The evaluation of photosensitivity is a qualitative evaluation to determine whether a patient can be moved to a normal ward. It is not intended to determine whether patients can bear a special state, such as long exposure to light during an operation. We think that a quantitative measurement of photosensitizer in tissue is more effective for estimating the risk of burn injury and also for determining the possible exposure time to operating light. Based on our experience with the present case, we recommend the following: (1) the method of evaluation of photosensitivity should be reevaluated; (2) the operating time should be shortened as much as possible; and (3) second-generation photosensitizers that have a shorter duration of photosensitivity than porfimer sodium, such as those that are now used throughout Europe and the United States, should be used. 2,3,11The duration of skin photosensitivity caused by such drugs is shown in table 1. The high clearance rate of these drugs results in a very short light-shielding time. Using a filter that can cut wavelengths that show a high absorbance to a photosensitizer should be adopted as a fourth measure. There is a case report of a patient who had photosensitivity because of erythropoietic protoporphyria, and in perioperative management, an operation was performed using light sources in the operating room covered with yellow acrylate filters to avoid exposure of sensitive skin near the 400 nm spectrum. 12Consideration of these factors will serve to prevent burn injury during post-PDT operation and PDT during general anesthesia.

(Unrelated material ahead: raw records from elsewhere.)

Lemma path_exists_write st t name v st' t' name' :
  write_json st t name v = Ret st' ->
  path_exists st' t' name' =
    if decide ((t', name') = (t, name)) then true else path_exists st t' name'.
Proof.
  intros Hw. unfold path_exists. case_decide as Heq.
  - injection Heq as -> ->. by rewrite (file_at_write_eq _ _ _ _ _ Hw).
  - by rewrite (file_at_write_ne _ _ _ _ _ _ _ Hw Heq).
Qed.

Lemma locate_Some st feedback_id types t :
  locate st feedback_id types = Some t ->
  t ∈ types /\ path_exists st t (json_name feedback_id) = true.
Proof.
  induction types as [|t0 rest IH]; simpl; [done|].
  destruct (path_exists st t0 (json_name feedback_id)) eqn:He.
  - intros [= <-]. split; [left|done].
  - intros H. destruct (IH H). split; [by right|done].
Qed.

(** After a write of the id's file into partition [t'], the search finds
    the partition that comes first: [t'] or the one it found before. *)
Lemma locate_write st t' feedback_id v st' types p :
  write_json st t' (json_name feedback_id) v = Ret st' ->
  locate st feedback_id types = Some p ->
  locate st' feedback_id types =
    Some (if Nat.ltb (rank t' types) (rank p types) then t' else p).
Proof.
  intros Hw. induction types as [|t0 rest IH]; simpl; [done|].
  rewrite (path_exists_write _ _ _ _ _ t0 (json_name feedback_id) Hw).
  case_decide as Heq.
  - injection Heq as ->. rewrite String.eqb_refl. intros Hp.
    destruct (String.eqb_spec t' p) as [->|Hne]; [done|done].
  - destruct (String.eqb_spec t0 t') as [->|Ht0]; [done|].
    destruct (path_exists st t0 (json_name feedback_id)) eqn:He.
    + intros [= <-]. by rewrite String.eqb_refl.
    + intros Hp. destruct (String.eqb_spec t0 p) as [->|Hp0].
      * apply locate_Some in Hp as [_ Hp]. congruence.
      * rewrite (IH Hp). done.
Qed.

Lemma locate_write_fresh st t feedback_id v st' types :
  write_json st t (json_name feedback_id) v = Ret st' ->
  t ∈ types ->
  locate st feedback_id types = None ->
  locate st' feedback_id types = Some t.
Proof.
  intros Hw Ht Hnone. rewrite locate_None in Hnone.
  induction types as [|t0 rest IH]; simpl; [inversion Ht|].
  rewrite (path_exists_write _ _ _ _ _ t0 (json_name feedback_id) Hw).
  case_decide as Heq; [by injection Heq as ->|].
  rewrite Hnone by left. apply IH.
  - apply elem_of_cons in Ht as [->|Ht]; [done|done].
  - intros t1 Ht1. apply Hnone. by right.
Qed.

(** * submit_feedback *)

(** The record [submit_feedback] builds, read back field by field. *)
Lemma submit_feedback_written st feedback_type title description priority
    tags context uuid now1 now2 :
  let t := if in_list feedback_type TYPES then feedback_type else "other" in
  let p := if in_list priority PRIORITIES then priority else "medium" in
  is_Some (st !! t) ->
  exists st' kv,
    submit_feedback st feedback_type title description priority tags context
      uuid now1 now2 = (uuid, st') /\
    write_json st t (json_name uuid) (JObj kv) = Ret st' /\
    assoc_get kv "id" = Some (JStr uuid) /\
    assoc_get kv "type" = Some (JStr t) /\
    assoc_get kv "title" = Some (JStr title) /\
    assoc_get kv "description" = Some (JStr description) /\
    assoc_get kv "priority" = Some (JStr p) /\
    assoc_get kv "tags" = Some (JArr (map JStr (default [] tags))) /\
    assoc_get kv "context" = Some (JObj (default [] context)) /\
    assoc_get kv "status" = Some (JStr "new") /\
    assoc_get kv "comments" = Some (JArr []).
Proof.
  intros t p Hdir. unfold submit_feedback. fold t. fold p.
  destruct (write_json_Ret st t (json_name uuid)
    (JObj [("id", JStr uuid); ("type", JStr t); ("title", JStr title);
           ("description", JStr description); ("priority", JStr p);
           ("tags", JArr (map JStr (default [] tags)));
           ("context", JObj (default [] context)); ("status", JStr "new");
           ("created_at", JStr now1); ("updated_at", JStr now2);
           ("comments", JArr [])]) Hdir) as [st' Hw].
  rewrite Hw. eexists st', _. split; [reflexivity|]. split; [exact Hw|].
  repeat split; reflexivity.
Qed.
(** X15: without [__proto__] keys the [required] list of every object node
    is a subset of the keys of its [properties], at every depth: for
    [inferType] on a value none of whose objects has the key [__proto__], for
    [inferTypeFromExamples] on such values, and for the object-merge of nodes
    that satisfy the invariant and have no own [__proto__] property.  The
    nodes [inferType] builds never have an own [__proto__] property. *)
Theorem required_subset_without_proto :
  (forall v, json_no_proto v = true -> td_invariant (inferType v) = true)
  /\ (forall examples,
        (forall e, In e examples -> json_no_proto e = true) ->
        td_invariant (inferTypeFromExamples examples) = true)
  /\ (forall types,
        (forall t, In t types ->
                   td_invariant t = true /\ td_no_proto t = true) ->
        td_invariant (mergeObjectTypeDefinitions types) = true
        /\ td_no_proto (mergeObjectTypeDefinitions types) = true)
  /\ (forall v, td_no_proto (inferType v) = true).
Proof.
  assert (Hmerge : forall types,
             (forall t, In t types ->
                        td_invariant t = true /\ td_no_proto t = true) ->
             td_invariant (mergeObjectTypeDefinitions types) = true
             /\ td_no_proto (mergeObjectTypeDefinitions types) = true).
  { intros types Hall.
    apply (td_invariant_merge (S (merge_measure EnterMergeObject types))
                              EnterMergeObject);
      [lia|exact Hall]. }
  split; [exact td_invariant_inferType|].
  split; [|split; [exact Hmerge|exact td_no_proto_inferType]].
  intros [|e0 [|e1 rest]] Hnp;
    [reflexivity|apply td_invariant_inferType, Hnp; left; reflexivity|].
  set (examples := e0 :: e1 :: rest) in *.
  assert (Hall : forall t, In t (map inferType examples) ->
                           td_invariant t = true /\ td_no_proto t = true).
  { intros t Ht. apply in_map_iff in Ht. destruct Ht as (e & <- & He).
    split; [apply td_invariant_inferType, Hnp, He
           |apply td_no_proto_inferType]. }
  unfold examples at 1. rewrite inferTypeFromExamples_many. cbv zeta.
  fold examples.
  destruct (forallb _ _).
  - apply Hmerge. intros t Ht. apply filter_In in Ht. apply Hall, Ht.
  - destruct (find _ _) as [t|] eqn:E; [|reflexivity].
    apply find_some in E. apply Hall, E.
Qed.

In the future, together with the popularization of PDT, there may be an increase in surgical cases of patients with potential photosensitivity, including cases of PDT during general anesthesia. To prevent the occurrence of burn injury during these procedures, in addition to evaluating the patient's skin photosensitivity and recording the time elapsed after injection of photosensitizer, it is also important to check the wavelengths of any lighting facilities in the operating room.